What you will do >> Your task is to write out exactly the lines of the listing below, from the first down to the line that holds "rewrite (childrenPresent_children v".

Information provided >>

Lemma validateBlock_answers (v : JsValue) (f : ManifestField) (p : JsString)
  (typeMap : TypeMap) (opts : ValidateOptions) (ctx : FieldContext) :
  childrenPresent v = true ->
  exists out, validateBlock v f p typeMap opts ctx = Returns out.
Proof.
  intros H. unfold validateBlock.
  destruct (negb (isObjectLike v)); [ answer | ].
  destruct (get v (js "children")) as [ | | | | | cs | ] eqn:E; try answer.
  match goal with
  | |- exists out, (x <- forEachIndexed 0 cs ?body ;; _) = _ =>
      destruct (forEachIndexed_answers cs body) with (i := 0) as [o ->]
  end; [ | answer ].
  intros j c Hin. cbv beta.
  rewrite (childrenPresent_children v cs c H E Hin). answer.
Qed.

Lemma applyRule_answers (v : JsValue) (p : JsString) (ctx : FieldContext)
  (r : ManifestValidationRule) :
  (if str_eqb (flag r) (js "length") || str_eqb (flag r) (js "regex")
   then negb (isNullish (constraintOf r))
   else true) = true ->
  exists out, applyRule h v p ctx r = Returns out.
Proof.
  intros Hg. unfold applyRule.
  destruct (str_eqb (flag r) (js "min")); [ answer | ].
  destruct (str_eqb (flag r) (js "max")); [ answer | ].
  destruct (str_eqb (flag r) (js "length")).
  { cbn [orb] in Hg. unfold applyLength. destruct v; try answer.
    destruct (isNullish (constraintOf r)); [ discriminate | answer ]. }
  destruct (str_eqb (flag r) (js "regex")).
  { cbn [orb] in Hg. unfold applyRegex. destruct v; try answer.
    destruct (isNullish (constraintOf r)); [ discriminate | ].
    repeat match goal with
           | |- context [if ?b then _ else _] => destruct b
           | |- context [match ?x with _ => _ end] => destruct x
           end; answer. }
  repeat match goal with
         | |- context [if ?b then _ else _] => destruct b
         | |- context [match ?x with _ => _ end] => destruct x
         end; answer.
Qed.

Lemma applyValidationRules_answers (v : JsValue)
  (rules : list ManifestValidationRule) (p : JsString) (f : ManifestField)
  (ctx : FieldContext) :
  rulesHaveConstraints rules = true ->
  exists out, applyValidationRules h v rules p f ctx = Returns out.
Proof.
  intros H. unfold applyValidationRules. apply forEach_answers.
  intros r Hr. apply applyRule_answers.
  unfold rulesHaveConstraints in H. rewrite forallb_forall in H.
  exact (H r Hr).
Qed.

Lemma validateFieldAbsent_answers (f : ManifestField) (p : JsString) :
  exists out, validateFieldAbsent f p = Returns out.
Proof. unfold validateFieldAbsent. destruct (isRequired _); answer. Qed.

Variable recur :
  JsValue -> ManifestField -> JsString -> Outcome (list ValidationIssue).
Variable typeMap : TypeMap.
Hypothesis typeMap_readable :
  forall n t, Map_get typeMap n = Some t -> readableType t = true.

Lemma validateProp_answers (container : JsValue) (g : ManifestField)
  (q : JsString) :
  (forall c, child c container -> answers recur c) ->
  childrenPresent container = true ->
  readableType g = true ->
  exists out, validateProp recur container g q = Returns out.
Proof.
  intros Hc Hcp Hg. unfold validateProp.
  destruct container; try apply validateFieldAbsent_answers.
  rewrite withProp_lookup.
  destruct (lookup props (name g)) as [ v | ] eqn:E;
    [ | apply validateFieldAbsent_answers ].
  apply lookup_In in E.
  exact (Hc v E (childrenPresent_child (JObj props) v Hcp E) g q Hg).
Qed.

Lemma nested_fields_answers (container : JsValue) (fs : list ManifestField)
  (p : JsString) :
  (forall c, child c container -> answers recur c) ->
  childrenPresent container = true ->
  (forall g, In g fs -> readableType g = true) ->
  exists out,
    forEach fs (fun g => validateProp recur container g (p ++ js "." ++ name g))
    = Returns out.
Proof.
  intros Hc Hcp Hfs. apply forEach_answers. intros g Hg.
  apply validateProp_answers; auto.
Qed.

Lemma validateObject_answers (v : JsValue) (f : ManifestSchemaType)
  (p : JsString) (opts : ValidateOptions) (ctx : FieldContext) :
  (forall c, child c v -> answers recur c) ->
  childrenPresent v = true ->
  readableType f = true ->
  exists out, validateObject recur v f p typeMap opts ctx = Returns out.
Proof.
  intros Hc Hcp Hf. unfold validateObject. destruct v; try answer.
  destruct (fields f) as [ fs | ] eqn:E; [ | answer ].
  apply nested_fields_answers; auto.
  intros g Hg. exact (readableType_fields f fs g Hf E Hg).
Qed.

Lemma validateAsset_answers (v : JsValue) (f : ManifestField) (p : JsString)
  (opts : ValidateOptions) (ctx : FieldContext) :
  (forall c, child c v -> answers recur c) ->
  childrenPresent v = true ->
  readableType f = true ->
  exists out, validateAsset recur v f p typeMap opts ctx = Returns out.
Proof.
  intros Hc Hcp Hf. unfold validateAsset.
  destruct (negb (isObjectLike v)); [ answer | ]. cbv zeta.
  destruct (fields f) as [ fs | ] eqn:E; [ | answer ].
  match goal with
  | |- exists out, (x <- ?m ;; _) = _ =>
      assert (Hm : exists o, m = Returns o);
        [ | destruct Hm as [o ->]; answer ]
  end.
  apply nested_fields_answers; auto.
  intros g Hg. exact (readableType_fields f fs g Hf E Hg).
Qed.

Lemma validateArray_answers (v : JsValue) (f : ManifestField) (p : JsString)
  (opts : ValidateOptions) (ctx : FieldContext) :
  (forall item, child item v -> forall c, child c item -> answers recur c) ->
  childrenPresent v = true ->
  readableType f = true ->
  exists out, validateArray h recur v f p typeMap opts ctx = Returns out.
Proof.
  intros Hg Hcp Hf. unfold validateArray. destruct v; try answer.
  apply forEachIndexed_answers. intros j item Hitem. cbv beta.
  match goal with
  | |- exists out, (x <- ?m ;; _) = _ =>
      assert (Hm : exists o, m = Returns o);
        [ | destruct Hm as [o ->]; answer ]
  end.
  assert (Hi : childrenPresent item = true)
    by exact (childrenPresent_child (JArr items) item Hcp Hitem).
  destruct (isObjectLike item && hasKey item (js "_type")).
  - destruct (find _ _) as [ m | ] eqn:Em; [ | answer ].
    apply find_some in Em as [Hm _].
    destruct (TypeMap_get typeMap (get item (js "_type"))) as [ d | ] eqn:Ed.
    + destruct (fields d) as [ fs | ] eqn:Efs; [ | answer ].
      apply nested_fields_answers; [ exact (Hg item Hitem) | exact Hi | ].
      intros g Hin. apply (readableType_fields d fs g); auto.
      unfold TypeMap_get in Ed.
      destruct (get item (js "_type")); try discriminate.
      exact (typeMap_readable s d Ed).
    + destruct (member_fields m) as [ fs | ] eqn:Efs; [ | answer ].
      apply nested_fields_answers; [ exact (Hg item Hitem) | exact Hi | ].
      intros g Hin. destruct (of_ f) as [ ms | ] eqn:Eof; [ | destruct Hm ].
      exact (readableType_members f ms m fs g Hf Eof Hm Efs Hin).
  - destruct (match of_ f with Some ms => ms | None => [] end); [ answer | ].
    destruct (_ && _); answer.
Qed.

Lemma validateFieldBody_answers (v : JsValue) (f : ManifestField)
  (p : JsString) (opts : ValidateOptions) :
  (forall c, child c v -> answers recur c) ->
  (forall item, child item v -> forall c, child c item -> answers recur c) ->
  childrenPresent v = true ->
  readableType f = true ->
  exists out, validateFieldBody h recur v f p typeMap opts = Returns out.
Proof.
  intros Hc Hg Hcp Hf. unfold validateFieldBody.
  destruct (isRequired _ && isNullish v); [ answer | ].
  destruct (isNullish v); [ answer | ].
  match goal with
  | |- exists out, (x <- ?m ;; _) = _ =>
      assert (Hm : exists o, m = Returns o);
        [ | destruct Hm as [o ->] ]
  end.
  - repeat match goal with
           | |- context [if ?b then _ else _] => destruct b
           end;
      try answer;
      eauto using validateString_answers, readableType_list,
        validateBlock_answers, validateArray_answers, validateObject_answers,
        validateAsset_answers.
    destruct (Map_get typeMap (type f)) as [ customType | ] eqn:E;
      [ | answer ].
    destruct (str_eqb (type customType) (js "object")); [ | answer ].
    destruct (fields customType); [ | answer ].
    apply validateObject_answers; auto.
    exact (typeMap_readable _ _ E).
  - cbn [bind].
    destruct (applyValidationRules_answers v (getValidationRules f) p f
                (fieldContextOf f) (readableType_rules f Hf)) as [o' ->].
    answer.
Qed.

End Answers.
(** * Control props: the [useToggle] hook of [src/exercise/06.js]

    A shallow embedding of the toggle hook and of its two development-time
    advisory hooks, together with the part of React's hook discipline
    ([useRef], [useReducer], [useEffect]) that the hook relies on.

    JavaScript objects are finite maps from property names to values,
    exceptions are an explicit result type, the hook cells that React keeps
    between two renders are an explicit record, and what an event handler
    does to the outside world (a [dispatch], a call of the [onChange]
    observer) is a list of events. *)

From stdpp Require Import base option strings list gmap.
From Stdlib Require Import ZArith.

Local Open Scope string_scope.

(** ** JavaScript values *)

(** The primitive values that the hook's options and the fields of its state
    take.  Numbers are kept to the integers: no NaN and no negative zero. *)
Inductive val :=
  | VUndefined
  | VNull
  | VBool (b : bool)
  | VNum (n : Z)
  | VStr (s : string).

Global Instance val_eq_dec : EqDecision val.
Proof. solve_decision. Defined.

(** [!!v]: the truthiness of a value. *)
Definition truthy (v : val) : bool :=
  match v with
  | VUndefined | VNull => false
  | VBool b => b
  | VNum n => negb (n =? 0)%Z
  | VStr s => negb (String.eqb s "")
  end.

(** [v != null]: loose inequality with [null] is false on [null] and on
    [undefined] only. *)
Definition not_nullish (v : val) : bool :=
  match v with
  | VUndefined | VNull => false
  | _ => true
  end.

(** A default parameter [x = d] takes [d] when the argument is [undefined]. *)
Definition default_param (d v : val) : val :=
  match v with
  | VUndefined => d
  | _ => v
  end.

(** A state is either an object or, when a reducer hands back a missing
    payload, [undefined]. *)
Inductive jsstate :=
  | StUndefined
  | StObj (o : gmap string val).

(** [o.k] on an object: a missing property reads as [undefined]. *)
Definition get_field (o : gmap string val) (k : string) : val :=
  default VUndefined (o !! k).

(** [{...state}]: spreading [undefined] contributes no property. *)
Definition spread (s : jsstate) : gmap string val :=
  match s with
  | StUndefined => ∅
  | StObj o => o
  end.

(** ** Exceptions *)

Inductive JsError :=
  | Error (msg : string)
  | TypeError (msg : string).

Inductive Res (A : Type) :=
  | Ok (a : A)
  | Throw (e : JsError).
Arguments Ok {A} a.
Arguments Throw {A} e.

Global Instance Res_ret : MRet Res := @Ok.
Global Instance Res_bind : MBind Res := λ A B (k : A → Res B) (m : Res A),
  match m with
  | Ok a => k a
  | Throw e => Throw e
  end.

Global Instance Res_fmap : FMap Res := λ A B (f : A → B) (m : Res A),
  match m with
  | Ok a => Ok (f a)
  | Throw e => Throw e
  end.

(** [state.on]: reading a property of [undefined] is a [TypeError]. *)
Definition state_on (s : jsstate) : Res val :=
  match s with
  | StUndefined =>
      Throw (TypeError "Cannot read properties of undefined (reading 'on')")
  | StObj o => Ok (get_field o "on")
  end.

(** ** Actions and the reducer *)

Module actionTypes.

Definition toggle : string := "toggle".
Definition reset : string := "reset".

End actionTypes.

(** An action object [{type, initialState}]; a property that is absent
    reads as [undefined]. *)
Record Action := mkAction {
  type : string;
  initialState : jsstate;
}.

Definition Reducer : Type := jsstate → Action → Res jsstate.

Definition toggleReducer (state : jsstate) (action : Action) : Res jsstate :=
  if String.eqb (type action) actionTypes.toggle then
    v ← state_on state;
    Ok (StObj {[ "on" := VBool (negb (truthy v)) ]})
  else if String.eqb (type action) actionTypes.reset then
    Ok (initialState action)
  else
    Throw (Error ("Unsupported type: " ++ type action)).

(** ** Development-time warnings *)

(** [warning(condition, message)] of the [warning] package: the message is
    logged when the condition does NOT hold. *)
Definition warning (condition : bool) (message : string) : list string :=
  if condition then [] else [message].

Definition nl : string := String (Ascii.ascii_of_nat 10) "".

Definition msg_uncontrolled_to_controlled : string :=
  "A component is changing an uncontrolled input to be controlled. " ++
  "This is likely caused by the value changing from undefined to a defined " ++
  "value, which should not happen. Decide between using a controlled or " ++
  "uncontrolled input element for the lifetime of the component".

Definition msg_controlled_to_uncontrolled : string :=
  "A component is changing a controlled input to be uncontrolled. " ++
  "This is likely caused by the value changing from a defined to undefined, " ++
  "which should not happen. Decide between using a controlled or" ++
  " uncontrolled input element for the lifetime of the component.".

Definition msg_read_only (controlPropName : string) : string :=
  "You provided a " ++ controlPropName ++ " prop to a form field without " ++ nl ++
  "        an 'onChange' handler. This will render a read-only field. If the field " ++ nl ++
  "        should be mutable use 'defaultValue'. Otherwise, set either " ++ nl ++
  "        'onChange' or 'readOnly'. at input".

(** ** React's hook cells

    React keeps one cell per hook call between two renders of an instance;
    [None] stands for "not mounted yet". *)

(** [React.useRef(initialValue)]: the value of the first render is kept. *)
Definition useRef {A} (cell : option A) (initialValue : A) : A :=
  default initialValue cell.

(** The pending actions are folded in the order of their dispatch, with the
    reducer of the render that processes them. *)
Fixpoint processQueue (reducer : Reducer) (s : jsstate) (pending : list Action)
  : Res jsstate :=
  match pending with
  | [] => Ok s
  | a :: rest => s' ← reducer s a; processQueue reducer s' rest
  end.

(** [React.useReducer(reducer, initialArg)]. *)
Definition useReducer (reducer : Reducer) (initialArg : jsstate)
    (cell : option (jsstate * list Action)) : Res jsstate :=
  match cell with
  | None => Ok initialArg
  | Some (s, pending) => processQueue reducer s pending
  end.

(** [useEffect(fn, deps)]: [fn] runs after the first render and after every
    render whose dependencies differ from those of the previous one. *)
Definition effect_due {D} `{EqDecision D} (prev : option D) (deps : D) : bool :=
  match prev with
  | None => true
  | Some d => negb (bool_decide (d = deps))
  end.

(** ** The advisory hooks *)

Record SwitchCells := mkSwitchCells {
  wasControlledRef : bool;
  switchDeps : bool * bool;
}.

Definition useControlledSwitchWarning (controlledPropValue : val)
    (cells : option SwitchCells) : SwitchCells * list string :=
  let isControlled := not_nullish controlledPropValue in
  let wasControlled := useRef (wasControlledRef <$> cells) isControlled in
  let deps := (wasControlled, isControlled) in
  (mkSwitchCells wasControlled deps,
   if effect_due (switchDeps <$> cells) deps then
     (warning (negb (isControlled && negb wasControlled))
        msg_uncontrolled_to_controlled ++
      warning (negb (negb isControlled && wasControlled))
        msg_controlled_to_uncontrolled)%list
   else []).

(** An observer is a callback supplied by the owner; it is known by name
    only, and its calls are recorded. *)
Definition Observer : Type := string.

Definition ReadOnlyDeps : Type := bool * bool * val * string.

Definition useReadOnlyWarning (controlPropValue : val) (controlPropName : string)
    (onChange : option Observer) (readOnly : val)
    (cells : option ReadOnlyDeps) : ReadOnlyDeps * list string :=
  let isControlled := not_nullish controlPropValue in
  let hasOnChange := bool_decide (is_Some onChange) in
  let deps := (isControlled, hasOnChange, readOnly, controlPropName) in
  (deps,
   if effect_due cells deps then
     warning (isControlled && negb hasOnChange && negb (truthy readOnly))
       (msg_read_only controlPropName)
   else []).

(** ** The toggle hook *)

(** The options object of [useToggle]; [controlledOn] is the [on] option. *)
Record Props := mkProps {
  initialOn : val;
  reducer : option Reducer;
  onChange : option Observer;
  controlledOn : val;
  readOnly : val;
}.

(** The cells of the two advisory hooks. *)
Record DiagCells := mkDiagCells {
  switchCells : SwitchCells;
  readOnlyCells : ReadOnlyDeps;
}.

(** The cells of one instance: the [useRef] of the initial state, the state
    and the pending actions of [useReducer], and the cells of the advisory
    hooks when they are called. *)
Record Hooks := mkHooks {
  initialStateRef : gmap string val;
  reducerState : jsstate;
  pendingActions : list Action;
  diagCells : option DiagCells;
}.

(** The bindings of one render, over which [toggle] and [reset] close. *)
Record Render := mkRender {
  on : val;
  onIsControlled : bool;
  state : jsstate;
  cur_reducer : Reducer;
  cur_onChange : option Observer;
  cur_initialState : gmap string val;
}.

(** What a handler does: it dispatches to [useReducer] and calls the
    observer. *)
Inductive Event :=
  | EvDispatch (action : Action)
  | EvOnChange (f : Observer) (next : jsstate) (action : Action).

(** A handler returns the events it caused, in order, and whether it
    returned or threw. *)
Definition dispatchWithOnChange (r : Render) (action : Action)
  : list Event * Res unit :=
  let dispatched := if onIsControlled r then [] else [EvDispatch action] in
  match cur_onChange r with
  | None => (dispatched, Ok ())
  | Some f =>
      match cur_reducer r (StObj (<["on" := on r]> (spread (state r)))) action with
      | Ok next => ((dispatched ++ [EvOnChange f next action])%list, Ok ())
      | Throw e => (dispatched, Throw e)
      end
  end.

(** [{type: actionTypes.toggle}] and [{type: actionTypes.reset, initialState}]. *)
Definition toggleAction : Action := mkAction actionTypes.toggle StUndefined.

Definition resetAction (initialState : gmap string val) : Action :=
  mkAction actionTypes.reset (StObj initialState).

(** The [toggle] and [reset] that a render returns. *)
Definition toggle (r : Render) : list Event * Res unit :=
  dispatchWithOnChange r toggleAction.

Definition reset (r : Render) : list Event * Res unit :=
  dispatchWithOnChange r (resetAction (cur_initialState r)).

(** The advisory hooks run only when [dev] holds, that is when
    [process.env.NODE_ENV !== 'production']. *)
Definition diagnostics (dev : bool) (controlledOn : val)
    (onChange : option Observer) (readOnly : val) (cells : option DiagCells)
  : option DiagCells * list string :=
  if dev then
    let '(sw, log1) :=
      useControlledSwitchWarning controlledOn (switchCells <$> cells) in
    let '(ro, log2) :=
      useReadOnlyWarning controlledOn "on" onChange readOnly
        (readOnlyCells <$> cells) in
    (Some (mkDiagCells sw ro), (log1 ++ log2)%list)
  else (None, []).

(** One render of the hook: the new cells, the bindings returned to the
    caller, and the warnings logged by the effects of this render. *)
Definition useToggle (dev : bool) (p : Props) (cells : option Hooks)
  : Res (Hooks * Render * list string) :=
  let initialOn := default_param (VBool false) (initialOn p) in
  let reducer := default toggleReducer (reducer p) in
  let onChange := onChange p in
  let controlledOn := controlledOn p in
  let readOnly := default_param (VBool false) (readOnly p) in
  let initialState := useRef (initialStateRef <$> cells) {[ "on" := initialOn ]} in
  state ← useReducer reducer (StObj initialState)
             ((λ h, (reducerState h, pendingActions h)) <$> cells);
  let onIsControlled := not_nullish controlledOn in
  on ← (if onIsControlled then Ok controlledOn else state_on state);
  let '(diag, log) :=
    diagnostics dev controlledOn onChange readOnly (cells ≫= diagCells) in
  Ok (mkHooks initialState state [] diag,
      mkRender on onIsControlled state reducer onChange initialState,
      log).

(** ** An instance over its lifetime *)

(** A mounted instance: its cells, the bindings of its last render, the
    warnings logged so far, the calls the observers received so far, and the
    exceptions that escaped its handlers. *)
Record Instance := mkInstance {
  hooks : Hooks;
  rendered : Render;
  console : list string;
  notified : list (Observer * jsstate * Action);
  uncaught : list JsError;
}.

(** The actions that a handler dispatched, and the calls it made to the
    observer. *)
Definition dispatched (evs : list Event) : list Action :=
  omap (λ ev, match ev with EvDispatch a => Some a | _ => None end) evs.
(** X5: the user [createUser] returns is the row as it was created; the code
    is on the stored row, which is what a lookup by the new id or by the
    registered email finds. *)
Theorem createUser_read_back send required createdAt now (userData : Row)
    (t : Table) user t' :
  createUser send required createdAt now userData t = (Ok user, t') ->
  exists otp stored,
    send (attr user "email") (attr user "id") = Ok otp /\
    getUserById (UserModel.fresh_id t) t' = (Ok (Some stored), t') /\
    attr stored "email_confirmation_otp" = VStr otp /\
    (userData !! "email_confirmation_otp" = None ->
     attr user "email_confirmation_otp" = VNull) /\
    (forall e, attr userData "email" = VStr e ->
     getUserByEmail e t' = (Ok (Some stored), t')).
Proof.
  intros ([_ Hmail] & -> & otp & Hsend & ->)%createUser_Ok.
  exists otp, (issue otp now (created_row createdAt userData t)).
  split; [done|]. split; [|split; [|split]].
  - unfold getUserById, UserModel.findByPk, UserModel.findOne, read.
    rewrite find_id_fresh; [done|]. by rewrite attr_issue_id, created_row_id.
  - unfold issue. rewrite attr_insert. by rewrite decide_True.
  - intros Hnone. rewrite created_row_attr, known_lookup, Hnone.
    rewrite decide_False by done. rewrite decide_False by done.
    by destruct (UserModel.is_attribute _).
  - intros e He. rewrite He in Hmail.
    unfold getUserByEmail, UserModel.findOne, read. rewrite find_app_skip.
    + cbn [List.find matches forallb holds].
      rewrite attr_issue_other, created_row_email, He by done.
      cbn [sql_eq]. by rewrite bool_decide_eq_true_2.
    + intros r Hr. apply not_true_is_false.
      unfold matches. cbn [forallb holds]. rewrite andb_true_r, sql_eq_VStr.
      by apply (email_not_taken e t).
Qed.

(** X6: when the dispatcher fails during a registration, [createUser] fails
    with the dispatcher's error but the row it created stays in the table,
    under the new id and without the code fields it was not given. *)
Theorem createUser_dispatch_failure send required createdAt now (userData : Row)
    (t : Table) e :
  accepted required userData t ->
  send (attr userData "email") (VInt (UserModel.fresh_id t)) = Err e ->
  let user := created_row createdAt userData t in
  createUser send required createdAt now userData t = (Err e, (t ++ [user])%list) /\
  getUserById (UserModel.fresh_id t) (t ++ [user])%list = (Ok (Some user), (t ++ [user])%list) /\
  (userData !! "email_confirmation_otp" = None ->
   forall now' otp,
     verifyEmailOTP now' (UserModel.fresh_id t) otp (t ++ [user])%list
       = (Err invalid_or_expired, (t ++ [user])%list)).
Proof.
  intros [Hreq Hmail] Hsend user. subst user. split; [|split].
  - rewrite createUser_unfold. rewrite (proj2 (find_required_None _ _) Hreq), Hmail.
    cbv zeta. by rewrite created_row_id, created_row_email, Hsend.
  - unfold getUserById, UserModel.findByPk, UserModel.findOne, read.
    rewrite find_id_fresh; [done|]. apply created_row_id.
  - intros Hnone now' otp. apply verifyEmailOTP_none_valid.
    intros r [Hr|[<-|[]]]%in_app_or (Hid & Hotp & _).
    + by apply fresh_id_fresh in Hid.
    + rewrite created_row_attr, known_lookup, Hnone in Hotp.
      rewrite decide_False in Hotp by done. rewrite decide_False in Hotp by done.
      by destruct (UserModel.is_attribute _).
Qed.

Result for this task >>
Lemma validateBlock_answers (v : JsValue) (f : ManifestField) (p : JsString)
  (typeMap : TypeMap) (opts : ValidateOptions) (ctx : FieldContext) :
  childrenPresent v = true ->
  exists out, validateBlock v f p typeMap opts ctx = Returns out.
Proof.
  intros H. unfold validateBlock.
  destruct (negb (isObjectLike v)); [ answer | ].
  destruct (get v (js "children")) as [ | | | | | cs | ] eqn:E; try answer.
  match goal with
  | |- exists out, (x <- forEachIndexed 0 cs ?body ;; _) = _ =>
      destruct (forEachIndexed_answers cs body) with (i := 0) as [o ->]
  end; [ | answer ].
  intros j c Hin. cbv beta.
  rewrite (childrenPresent_children v cs c H E Hin). answer.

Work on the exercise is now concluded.